With a solid system in place, Matin Kim’s design power became even stronger. Its product strategy was clear. To create clothing that is wearable for anyone, yet never ordinary. The products that firmly established Matin Kim in the public consciousness were not apparel, but accessories. The accordion wallet, featuring bold metal hardware and a casually stamped Matin Kim logo, became an entry-level item among women in their twenties, selling as briskly as luxury wallets. Alongside it, items such as logo-coated jumpers and shirring ribbon bags emerged as bestsellers, driving overall sales. Matin Kim also successfully expanded beyond womenswear by launching a menswear line and a high-end line called KIMMATIN, broadening the brand’s scope.

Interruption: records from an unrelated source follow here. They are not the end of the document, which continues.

(* ===== verification/SenderSafety.v ===== *)
(** What sending an alert promises.

    No request leaves for an address the policy forbids, a signature is
    verified by whoever holds one of the secrets it was made with, and texts
    are cut to their bounds.  The theorems are of [Senders]. *)

From S2P Require Import Prelude Tables Dates StatusKinds StatusStore NotificationStore Announce Egress Payloads Outcome Delivery Mcp Destinations InstanceStore Senders.

(** ** Bounds *)

Lemma point_bytes_positive point : 1 <= point_bytes point <= 4.
Proof. unfold point_bytes. destruct (point <? 128), (point <? 2048), (point <? 65536); lia. Qed.

Lemma byteLength_nonneg text : 0 <= byteLength text.
Proof. induction text as [|p t IH]; simpl; [lia|]. pose proof (point_bytes_positive p). lia. Qed.

Lemma byteLength_app a b : byteLength (a ++ b) = byteLength a + byteLength b.
Proof. induction a as [|p a IH]; simpl; lia. Qed.

Lemma kept_points_spec left text : 0 <= left ->
  byteLength (kept_points left text) <= left
  /\ exists n, kept_points left text = take n text
     /\ ((n < length text)%nat -> left < byteLength (take (S n) text)).
Proof.
  revert left. induction text as [|p t IH]; intros left Hl; simpl.
  - split; [done|]. exists 0%nat. split; [done|]. simpl. lia.
  - destruct (Z.ltb_spec left (point_bytes p)) as [Hp|Hp].
    + split; [done|]. exists 0%nat. split; [done|]. simpl. destruct t; simpl; lia.
    + destruct (IH (left - point_bytes p)) as (Hb & n & Hn & Hmax); [lia|]. split; [simpl; lia|].
      exists (S n). split; [simpl; by rewrite Hn|]. simpl. intros Hlt.
      assert (Hlt' : (n < length t)%nat) by lia. specialize (Hmax Hlt'). simpl in Hmax. lia.
Qed.

(** A text cut for a service is within what the service takes, is left alone
    when it fits, and otherwise is the longest beginning that leaves room for
    the ellipsis, followed by it: in code points of [truncateChars], in bytes of
    UTF-8 of [truncateBytes], which cuts no code point in two. *)
Theorem texts_are_cut_to_their_bounds text (chars : nat) bytes :
  let cut := truncateChars text chars in
  let cut_bytes := truncateBytes text bytes in
  (length cut <= chars)%nat
  /\ ((length text <= chars)%nat -> cut = text)
  /\ ((1 < chars < length text)%nat -> cut = take (chars - 1) text ++ [ELLIPSIS])
  /\ (0 <= bytes -> byteLength cut_bytes <= bytes)
  /\ (byteLength text <= bytes -> cut_bytes = text)
  /\ (3 < bytes < byteLength text -> exists n, cut_bytes = take n text ++ [ELLIPSIS]
       /\ ((n < length text)%nat -> bytes - 3 < byteLength (take (S n) text))).
Proof.
  unfold truncateChars, truncateBytes. change (point_bytes ELLIPSIS) with 3. split_and!.
  - destruct (Nat.leb_spec (length text) chars); [done|]. destruct (Nat.leb_spec chars 1).
    + rewrite length_take. lia.
    + rewrite length_app, length_take. simpl. lia.
  - intros H. by rewrite (proj2 (Nat.leb_le _ _) H).
  - intros [H1 H2]. rewrite (proj2 (Nat.leb_gt _ _) H2). by rewrite (proj2 (Nat.leb_gt _ _) H1).
  - intros H0. destruct (Z.leb_spec (byteLength text) bytes); [done|]. destruct (Z.ltb_spec 3 bytes).
    + destruct (kept_points_spec (bytes - 3) text) as [Hb _]; [lia|]. rewrite byteLength_app. simpl.
      change (point_bytes ELLIPSIS) with 3. lia.
    + by apply kept_points_spec.
  - intros H. by rewrite (proj2 (Z.leb_le _ _) H).
  - intros [H1 H2]. rewrite (proj2 (Z.leb_gt _ _) H2), (proj2 (Z.ltb_lt _ _) H1).
    destruct (kept_points_spec (bytes - 3) text) as [_ (n & Hn & Hmax)]; [lia|]. exists n. by rewrite Hn.
Qed.

(** ** Signatures *)

Section Signing.
Variable base64_bytes : string -> string.
Variable hmac : string -> Text -> string.

(** Base64 holds no space. *)
Class HashInBase64 : Prop := hash_free : forall key content, free_of " " (hmac key content) = true.

Context `{Hash : !HashInBase64}.

Lemma signature_free secret id timestamp body : free_of " " (signPayload base64_bytes hmac secret id timestamp body) = true.
Proof. unfold signPayload. rewrite !free_of_app, hash_free. done. Qed.

Lemma signed_is_verified secrets secret id timestamp body : In secret secrets ->
  verifySignature base64_bytes hmac (signatureHeader base64_bytes hmac secrets id timestamp body) secret id timestamp body = true.
Proof.
  intros Hin. unfold verifySignature, signatureHeader. change " "%string with (String " "%char "").
  rewrite split_join.
  - apply existsb_exists. exists (signPayload base64_bytes hmac secret id timestamp body).
    rewrite bool_decide_eq_true_2 by done. split; [|done]. apply filter_In.
    split; [exact (in_map (fun s => signPayload base64_bytes hmac s id timestamp body) _ _ Hin)|done].
  - by destruct secrets.
  - apply List.Forall_forall. intros s (x & <- & _)%in_map_iff. apply signature_free.
Qed.
End Signing.

(** ** Where requests go *)

Section Going.
Context {W : Type}.
Variables (isIP : string -> Z) (ranges : Tables_).
Variable URL_of : string -> option Url.
Variable lookupAddresses : string -> M W (list string).
Variable too_late : M W bool.
Variable http_request : (option Z -> result (list PinnedAddress)) -> PinnedRequest -> M W PinnedResult.

(** A request and what its agent is told of a name. *)
Record Sent := MkSent { sent_lookup : option Z -> result (list PinnedAddress); sent_request : PinnedRequest }.

(** The same surroundings, with the requests that left written down. *)
Definition quiet {A} (m : M W A) : M (W * list Sent) A := fun s => let '(r, w) := m s.1 in (r, (w, s.2)).
Definition noted_request (lookup : option Z -> result (list PinnedAddress)) (request : PinnedRequest)
    : M (W * list Sent) PinnedResult :=
  fun s => let '(r, w) := http_request lookup request s.1 in (r, (w, s.2 ++ [MkSent lookup request])).

(** The policy lets the agent connect to every address it is told of, and over
    http each was named in the settings. *)
Definition goes_where_allowed (s : Sent) : Prop :=
  exists hostname, verifyDestinationUrl isIP ranges URL_of (req_url (sent_request s)) (req_policy (sent_request s)) = url_allowed hostname
  /\ forall family chosen, sent_lookup s family = Ok chosen -> chosen <> []
     /\ Forall (fun a =>
          verifyAddress isIP ranges (pin_address a) (req_policy (sent_request s))
            (hostIsAllowed (bareHostname hostname) (req_policy (sent_request s))) = address_allowed (pin_named a)
          /\ (is_http URL_of (req_url (sent_request s)) = true -> pin_named a = true)
          /\ match family with Some f => pin_family a = f | None => True end) chosen.

Definition nothing_yet (s : W * list Sent) : Prop := s.2 = [].

Lemma nothing_quiet {A} (m : M W A) : preserves nothing_yet (quiet m).
Proof. intros [w log] H. unfold quiet. simpl. by destruct (m w) as [[a|e] w']. Qed.

Definition pins (policy : EgressPolicy) (hostname : string) (verdict : PinVerdict) : Prop :=
  match verdict with
  | pinned addresses =>
      Forall (fun a => verifyAddress isIP ranges (pin_address a) policy (hostIsAllowed hostname policy) = address_allowed (pin_named a)) addresses
  | not_pinned _ => True
  end.

Lemma answers_pinned policy hostname answers :
  pins policy hostname (pin_answers isIP ranges policy (hostIsAllowed hostname policy) answers).
Proof.
  induction answers as [|a rest IH]; simpl; [by constructor|]. destruct (isIP a =? 0); [done|].
  destruct (verifyAddress isIP ranges a policy _) as [named|reason category] eqn:E; [|done].
  destruct (pin_answers _ _ _ _ rest) as [l|reason]; [|done]. by constructor.
Qed.

Lemma resolved_pinned policy hostname lookup :
  triple nothing_yet (resolvePinned isIP ranges (fun name => quiet (lookup name)) hostname policy)
    (fun verdict s => pins policy hostname verdict /\ nothing_yet s) (fun _ => nothing_yet).
Proof.
  unfold resolvePinned. destruct (negb (isIP hostname =? 0)).
  - intros s Hs. simpl. split; [|done].
    destruct (verifyAddress isIP ranges hostname policy _) as [named|reason category] eqn:E; [|done]. by repeat constructor.
  - eapply triple_catch; [eapply triple_bind; [apply nothing_quiet|]|].
    + intros answers s Hs. simpl. split; [|done]. destruct (_ =? 0)%nat; [done|apply answers_pinned].
    + intros e s Hs. done.
Qed.

(** At most the one request, and that where it may go. *)
Definition at_most (request : PinnedRequest) (s : W * list Sent) : Prop :=
  s.2 = [] \/ exists one, s.2 = [one] /\ goes_where_allowed one /\ sent_request one = request.

Lemma nothing_at_most request s : nothing_yet s -> at_most request s.
Proof. by left. Qed.

Lemma pinned_goes addresses request hostname :
  verifyDestinationUrl isIP ranges URL_of (req_url request) (req_policy request) = url_allowed hostname ->
  pins (req_policy request) (bareHostname hostname) (pinned addresses) ->
  is_http URL_of (req_url request) && negb (forallb pin_named addresses) = false ->
  goes_where_allowed (MkSent (pinnedLookup addresses) request).
Proof.
  intros Eu Hpins Ehttp. exists hostname. split; [exact Eu|]. simpl. intros family chosen Hl. unfold pinnedLookup in Hl.
  set (these := match family with Some _ => _ | None => _ end) in Hl.
  destruct these as [|a0 rest] eqn:Et; [done|]. injection Hl as <-. split; [done|]. rewrite <- Et.
  apply List.Forall_forall. intros a Ha.
  assert (Hin : In a addresses /\ match family with Some f => pin_family a = f | None => True end).
  { unfold these in Ha. destruct family; [|done]. apply filter_In in Ha as [H1 H2%Z.eqb_eq]. done. }
  destruct Hin as [Hin Hf]. simpl in Hpins. rewrite List.Forall_forall in Hpins. split; [by apply Hpins|]. split; [|done].
  intros Hh. rewrite Hh in Ehttp. apply negb_false_iff in Ehttp. rewrite forallb_forall in Ehttp. by apply Ehttp.
Qed.

Lemma sending_is_allowed request :
  triple nothing_yet
    (sendPinned isIP ranges URL_of (fun name => quiet (lookupAddresses name)) (quiet too_late) noted_request request)
    (fun _ => at_most request) (fun _ => at_most request).
Proof.
  unfold sendPinned. destruct (verifyDestinationUrl _ _ _ _ _) as [hostname|reason category] eqn:Eu; [|by intros s Hs; left].
  eapply (triple_bind _ _ _ (fun verdict s => pins (req_policy request) (bareHostname hostname) verdict /\ nothing_yet s)).
  - eapply (triple_consequence nothing_yet nothing_yet _ _ _ _ (fun _ => nothing_yet));
      [|done|intros a s H; exact H|intros e s; apply nothing_at_most].
    unfold beforeDeadline. eapply triple_bind; [apply nothing_quiet|]. intros [|]; [by intros s Hs|].
    eapply triple_bind; [apply resolved_pinned|]. intros verdict. apply triple_and. intros Hv.
    eapply triple_bind; [apply nothing_quiet|]. intros [|]; [by intros s Hs|]. by intros s Hs.
  - intros [addresses|reason]; apply triple_and; intros Hpins; [|by intros s Hs; left].
    destruct (is_http URL_of (req_url request) && negb (forallb pin_named addresses)) eqn:Ehttp; [by intros s Hs; left|].
    intros [w log] Hs. unfold nothing_yet in Hs. simpl in Hs. subst log. unfold noted_request. simpl.
    assert (Hnew : at_most request (w, [MkSent (pinnedLookup addresses) request])).
    { right. eexists. split; [done|]. split; [by eapply pinned_goes|done]. }
    by destruct (http_request _ _ w) as [[r|e] w'].
Qed.

(** ** Alerts *)

Variable JSON_text : Value -> Text.
Variable JSON_parse : string -> option Json.
Variable other_number : string -> option Z.
Variable network_error : thrown -> option NetworkError.
Variable base64_bytes : string -> string.
Variable hmac : string -> Text -> string.
Variable policy : EgressPolicy.
Variables is_url is_email is_datetime : string -> bool.
Variable other_date : string -> option Z.
Variable open : string -> string -> result string.
Variable now : M W Z.
Variable deliverEmail : EmailConfig -> NotificationEnvelope -> M W DeliveryOutcome.

Definition one_alert (s : W * list Sent) : Prop :=
  s.2 = [] \/ exists one, s.2 = [one] /\ goes_where_allowed one /\ req_policy (sent_request one) = policy.

Lemma attempt_is_allowed request onSent : req_policy request = policy ->
  triple nothing_yet
    (attempt isIP ranges URL_of (fun name => quiet (lookupAddresses name)) (quiet too_late) noted_request network_error request onSent)
    (fun _ => one_alert) (fun _ => one_alert).
Proof.
  intros Hp. assert (Himp : forall s, at_most request s -> one_alert s).
  { intros s [H|(one & H1 & H2 & H3)]; [by left|]. right. exists one. by rewrite H3. }
  unfold attempt. eapply triple_bind; [|intros r; apply triple_ret]. eapply triple_catch.
  - eapply triple_bind; [apply sending_is_allowed|]. intros answer s Hs. simpl. by apply Himp.
  - intros e s Hs. by apply Himp.
Qed.

(** C6: sending an alert, to whatever kind of destination with whatever
    settings, makes at most one http request, and that only where the policy
    lets it: the address of the destination passed the checks, and every
    network address the connection may be made to, of whichever family the
    agent asks for, was itself checked after the name was looked up, so that a
    name cannot be made to mean another address between the check and the
    connection; over http each of them is named in the settings. *)
Theorem alerts_go_where_the_policy_allows destination envelope w :
  let run := dispatchTo isIP ranges URL_of (fun name => quiet (lookupAddresses name)) (quiet too_late) noted_request JSON_text
               JSON_parse other_number network_error base64_bytes hmac policy is_url is_email is_datetime other_date open
               (quiet now) (fun config env => quiet (deliverEmail config env)) destination envelope (w, []) in
  run.2.2 = [] \/ exists one, run.2.2 = [one] /\ goes_where_allowed one /\ req_policy (sent_request one) = policy.
Proof.
  intros run. enough (H : triple nothing_yet
    (dispatchTo isIP ranges URL_of (fun name => quiet (lookupAddresses name)) (quiet too_late) noted_request JSON_text
       JSON_parse other_number network_error base64_bytes hmac policy is_url is_email is_datetime other_date open
       (quiet now) (fun config env => quiet (deliverEmail config env)) destination envelope)
    (fun _ => one_alert) (fun _ => one_alert)).
  { specialize (H (w, []) eq_refl). fold run in H. by destruct run as [[r|e] s]. }
  clear run. unfold dispatchTo. destruct (open _ _) as [opened|e]; [|by intros s Hs; left].
  destruct (readDestinationConfig _ _ _ _ _ _) as [settings|]; [|by intros s Hs; left].
  eapply (triple_bind _ _ _ (fun _ => nothing_yet)).
  { eapply (triple_consequence nothing_yet nothing_yet _ _ (fun _ => nothing_yet) _ (fun _ => nothing_yet));
      [apply nothing_quiet|done|done|by left]. }
  intros at_. destruct settings; try by apply attempt_is_allowed.
  eapply (triple_consequence nothing_yet nothing_yet _ _ (fun _ => nothing_yet) _ (fun _ => nothing_yet));
    [apply nothing_quiet|done|by left|by left].
Qed.
End Going.
Definition truncateCommand (instanceId name : string) (cursor : PlayerListCursor) : result string :=
  let+ directory := instanceDir instanceId in
  let+ state := stateDirectory instanceId in
  let+ size := regularFileSize instanceId name in
  let+ unit := unitName instanceId in
  let+ auth := authUnitName instanceId in
  let file := state +:+ "/" +:+ shellQuote name in
  let script := join_with " && " (
    map (guard_text size file) (truncateGuards unit auth cursor)
    ++ ["dd if=/dev/null of=" +:+ file +:+ " oflag=nofollow,nonblock conv=nocreat status=none"]) in
  let wrapper := join_with "; " [
    "f=" +:+ directory +:+ "/" +:+ layout_collectLock;
    "[ -f " +:+ dq "$f" +:+ " ] || exit " +:+ decimal TRUNCATE_LOCK_MISSING_EXIT;
    "{ flock -n 9 || exit 1; " +:+ script +:+ "; } 9< " +:+ dq "$f"] in
  Ok (withDeadline TRUNCATE_KILL_AFTER_SECONDS TRUNCATE_DEADLINE_SECONDS ("sh -c " +:+ shellQuote wrapper)).

Definition readReplayCommand (path : string) : string :=
  "dd if=" +:+ path +:+ " iflag=nofollow,nonblock,count_bytes count=" +:+ decimal (MAX_ARTIFACT_BYTES + 1) +:+ " bs="
    +:+ decimal READ_BLOCK_BYTES +:+ " status=none | base64 | tr -d '\n'".

(** ** The answer to a reading *)

Record PlayerListRead := MkRead {
  rd_size : option Z; rd_unit : string; rd_auth : string; rd_before : string; rd_chunk : list Z; rd_after : string }.

(** The rest of a line that starts with [key]. *)
Definition value_after (key line : string) : option string :=
  if startsWith key line then Some (slice_from (String.length key) line) else None.

(** [[a-z]+(?:-[a-z]+)*] *)
Definition unit_word (text : string) : bool :=
  forallb (fun part => negb (part ≡? EmptyString) && chars_all lower part) (split_on "-" text).

Definition parsePlayerListRead (output : string) : option PlayerListRead :=
  match split_on NEWLINE output with
  | [l1; l2; l3; l4; l5; l6; l7] =>
      let? size := value_after "size=" l1 in
      let? unit := value_after "unit=" l2 in
      let? auth := value_after "auth=" l3 in
      let? before := value_after "before=" l4 in
      let? encoded := value_after "chunk=" l5 in
      let? after := value_after "after=" l6 in
      if negb ((size ≡? EmptyString) || CURSOR_NUMBER size) || negb (unit_word unit) || negb (unit_word auth) || negb (FINGERPRINT before)
         || negb (BASE64_ONLY encoded) || negb (FINGERPRINT after) || negb (l7 ≡? EmptyString)
      then None
      else
        let chunk := from_base64 encoded in
        if negb (base64 chunk ≡? encoded) then None
        else Some (MkRead (if size ≡? EmptyString then None else Some (number size)) unit auth before chunk after)
  | _ => None
  end.

(** ** Collecting *)

Inductive InstanceArtifactKind := kind_playerList | kind_replay.

#[global] Instance InstanceArtifactKind_eq_dec : EqDecision InstanceArtifactKind.
Proof. solve_decision. Defined.

Record CollectedArtifact := MkArtifact { art_kind : InstanceArtifactKind; art_content : list Z; art_digest : string }.

Record ArtifactStore (W : Type) := MkArtifactStore {
  keep : string -> CollectedArtifact -> M W unit;
  storeAndAdvance : string -> CollectedArtifact -> PlayerListCursor -> M W unit;
  resetCursor : string -> Z -> M W bool }.
Arguments keep {W}. Arguments storeAndAdvance {W}. Arguments resetCursor {W}.

(** [Tally]; the kinds are a set in the order they were added. *)
Record Tally := MkTally {
  collected : Z; kindsCollected : list InstanceArtifactKind; oversize : Z; refused : Z; failed : Z; replaysPruned : Z; mailerStateBytes : Z }.

Definition emptyTally : Tally := MkTally 0 [] 0 0 0 0 0.

Definition plus_collected (kind : InstanceArtifactKind) (t : Tally) : Tally :=
  MkTally (collected t + 1) (if bool_decide (kind ∈ kindsCollected t) then kindsCollected t else kindsCollected t ++ [kind])
    (oversize t) (refused t) (failed t) (replaysPruned t) (mailerStateBytes t).
Definition plus_oversize (t : Tally) : Tally :=
  MkTally (collected t) (kindsCollected t) (oversize t + 1) (refused t) (failed t) (replaysPruned t) (mailerStateBytes t).
Definition plus_refused (t : Tally) : Tally :=
  MkTally (collected t) (kindsCollected t) (oversize t) (refused t + 1) (failed t) (replaysPruned t) (mailerStateBytes t).
Definition plus_failed (t : Tally) : Tally :=
  MkTally (collected t) (kindsCollected t) (oversize t) (refused t) (failed t + 1) (replaysPruned t) (mailerStateBytes t).
Definition plus_pruned (n : Z) (t : Tally) : Tally :=
  MkTally (collected t) (kindsCollected t) (oversize t) (refused t) (failed t) (replaysPruned t + n) (mailerStateBytes t).
Definition plus_mailer (n : Z) (t : Tally) : Tally :=
  MkTally (collected t) (kindsCollected t) (oversize t) (refused t) (failed t) (replaysPruned t) (mailerStateBytes t + n).

Definition isStopped (state : string) : bool := bool_decide (state ∈ STOPPED_UNIT_STATES).

Section Collecting.
Context {W : Type}.
Variable exec : string -> Z -> M W ExecResult.
Variable digestOf : list Z -> string.
Variable parse : string -> result Toml.
Variable store : ArtifactStore W.
Variable stillCollecting : M W bool.

Abbreviation T := (W * Tally)%type.

Definition tally (f : Tally -> Tally) : M T unit := modify (fun s => (s.1, f s.2)).

(** A value, or [undefined] when it throws. *)
Definition quietly {A} (m : M W (option A)) : M W (option A) := try_catch m (fun _ => ret None).

Definition exitCodeOf (command : string) : M W (option Z) :=
  quietly (let* result := exec command ARTIFACT_STEP_TIMEOUT_MS in ret (Some (exitCode result))).

Definition readPlayerList (instanceId name : string) (offset : Z) : M W (option PlayerListRead) :=
  quietly (
    let* command := lift (playerListReadCommand instanceId name offset) in
    let* result := exec command ARTIFACT_STEP_TIMEOUT_MS in
    ret (if exitCode result =? 0 then parsePlayerListRead (stdout result) else None)).

Definition truncatePlayerList (instanceId name : string) (cursor : PlayerListCursor) : M T unit :=
  let* command := lift (truncateCommand instanceId name cursor) in
  let* exitCode := on_fst (exitCodeOf command) in
  if exitCode ≡? Some 1 then ret tt
  else if negb (exitCode ≡? Some 0) then tally plus_failed
  else try_catch (on_fst (resetCursor store instanceId (cursor_version cursor)) ;;; ret tt) (fun _ => tally plus_failed).

(** From a list that was read, as far as [cursor]. *)
Definition take_player_list (instanceId name : string) (cursor : PlayerListCursor) (read : PlayerListRead) : M T unit :=
  match rd_size read with
  | None => ret tt
  | Some size =>
      let n := Z.of_nat (length (rd_chunk read)) in
      if negb (n =? Z.min (size - cursor_offset cursor) MAX_ARTIFACT_BYTES) then tally plus_failed
      else
        let* advanced :=
          if 0 <? n then
            let artifact := MkArtifact kind_playerList (rd_chunk read) (digestOf (rd_chunk read)) in
            let* stored :=
              try_catch
                (on_fst (storeAndAdvance store instanceId artifact
                           (MkCursor (cursor_offset cursor) (rd_after read) (cursor_version cursor))) ;;; ret true)
                (fun _ => tally plus_failed ;;; ret false) in
            if negb stored then ret None
            else
              tally (plus_collected kind_playerList) ;;;
              ret (Some (MkCursor (cursor_offset cursor + n) (rd_after read) (cursor_version cursor + 1)))
          else ret (Some cursor) in
        match advanced with
        | None => ret tt
        | Some cursor =>
            if (cursor_offset cursor =? 0) || negb (size =? cursor_offset cursor) then ret tt
            else if negb (isStopped (rd_unit read)) || negb (isStopped (rd_auth read)) then ret tt
            else
              let* still := on_fst stillCollecting in
              if negb still then ret tt else truncatePlayerList instanceId name cursor
        end
  end.

(** Whether the file is not the one that was read. *)
Definition is_another (cursor : PlayerListCursor) (read : option PlayerListRead) : bool :=
  match read with
  | Some r => match rd_size r with Some size => (size <? cursor_offset cursor) || negb (rd_before r ≡? cursor_fingerprint cursor) | None => false end
  | None => false
  end.

Definition collectPlayerList (instance : Collecting) (name : string) : M T unit :=
  match cursorOf instance with
  | None => tally plus_refused
  | Some cursor =>
      let* read := on_fst (readPlayerList (ci_id instance) name (cursor_offset cursor)) in
      if is_another cursor read then
        let* reset := try_catch (on_fst (resetCursor store (ci_id instance) (cursor_version cursor))) (fun _ => ret false) in
        if negb reset then tally plus_failed
        else
          let* read := on_fst (readPlayerList (ci_id instance) name 0) in
          match read with
          | None => tally plus_failed
          | Some read => take_player_list (ci_id instance) name (MkCursor 0 EMPTY_FINGERPRINT (cursor_version cursor + 1)) read
          end
      else
        match read with
        | None => tally plus_failed
        | Some read => take_player_list (ci_id instance) name cursor read
        end
  end.

(** [line.slice(line.lastIndexOf("/") + 1)] *)
Definition base_name (line : string) : string := default EmptyString (last (split_on "/" line)).

Definition listSettledReplays (directory : string) : M W (option (list string)) :=
  quietly (
    let* result :=
      exec ("find " +:+ directory +:+ " -maxdepth 1 -type f -name '*.mcpr' -mmin +" +:+ decimal REPLAY_SETTLE_MINUTES
              +:+ " 2>/dev/null || true") ARTIFACT_STEP_TIMEOUT_MS in
    ret (Some (take REPLAYS_PER_SWEEP
      (List.filter isReplayName (map (fun line => base_name (trim line)) (split_on NEWLINE (stdout result))))))).

Definition readReplay (path : string) : M W (option string) :=
  quietly (let* result := exec (readReplayCommand path) ARTIFACT_STEP_TIMEOUT_MS in ret (Some (stdout result))).

Definition collectReplay (directory instanceId name : string) : M T unit :=
  let path := directory +:+ "/" +:+ shellQuote name in
  let* encoded := on_fst (readReplay path) in
  match encoded with
  | None => tally plus_failed
  | Some encoded =>
      match decodeHostBytes encoded MAX_ARTIFACT_BYTES with
      | no_content => ret tt
      | too_big => tally plus_oversize
      | no_use => tally plus_refused
      | decoded content =>
          let* stored :=
            try_catch (on_fst (keep store instanceId (MkArtifact kind_replay content (digestOf content))) ;;; ret true)
              (fun _ => tally plus_failed ;;; ret false) in
          if negb stored then ret tt
          else
            let* removed := on_fst (exitCodeOf ("rm -f " +:+ path)) in
            if negb (removed ≡? Some 0) then tally plus_failed else tally (plus_collected kind_replay)
      end
  end.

The proportion of male customers, once around 10 percent of the total, grew to between 20 and 30 percent.

In 2024 and 2025, Matin Kim shed the label of a domestic focused brand and set its sights squarely on the global market. Building on the success of its popup stores in Japan, the brand began expanding into Greater China in the second half of 2024. In October 2024, it opened its first global flagship store in Hong Kong, followed by additional stores in Taiwan and Macau. The Hong Kong store recorded sales of 800 million KRW within just one month of opening, proving its strong local appeal. Over the next five years, Matin Kim plans to open 27 global stores, primarily across Asia. In addition, in October 2025, the brand officially launched on Amazon’s US store, the world’s largest ecommerce platform. Unlike its offline led expansion strategy in Asia, this move was designed to test market response and expand touchpoints in North America through online channels. With more than 60 products including apparel and bags, Matin Kim is steadily strengthening its global presence.
The brand’s elevated status has also been recognized on a national level. Matin Kim became the first fashion brand to be selected as an official sponsor of the 2025 APEC Leaders’ Summit, supplying card wallets and canvas bags for the event. This marked a significant milestone, signaling that Matin Kim is now acknowledged not merely as a trend driven label, but as a representative Korean brand. Its success story offers both hope and a serious challenge to countless small brands in Korea. Although founder Da in Kim stepped away from day to day management in 2023, the brand continued its growth under CEO Jung woo Hong, supported by Hago Haus’s systems. Revenue reached 150 billion KRW in 2024, with projections of 200 billion KRW for 2025.
This trajectory demonstrates that Matin Kim has evolved beyond the founder’s personal capabilities into a company driven by independent systems. Had the brand insisted on remaining fully independent without partnering with Hago Haus, such explosive growth would have been unlikely. Its willingness to accept capital and infrastructure at the right moment, and the flexibility to acknowledge its own limitations, are what propelled Matin Kim into the ranks of unicorn level brands. Now in 2026, Matin Kim has grown from a small blog based shop in Dongdaemun into a global fashion brand approaching 200 billion KRW in annual revenue. It may well be the most contemporary textbook example of how K fashion can survive and thrive in the global market.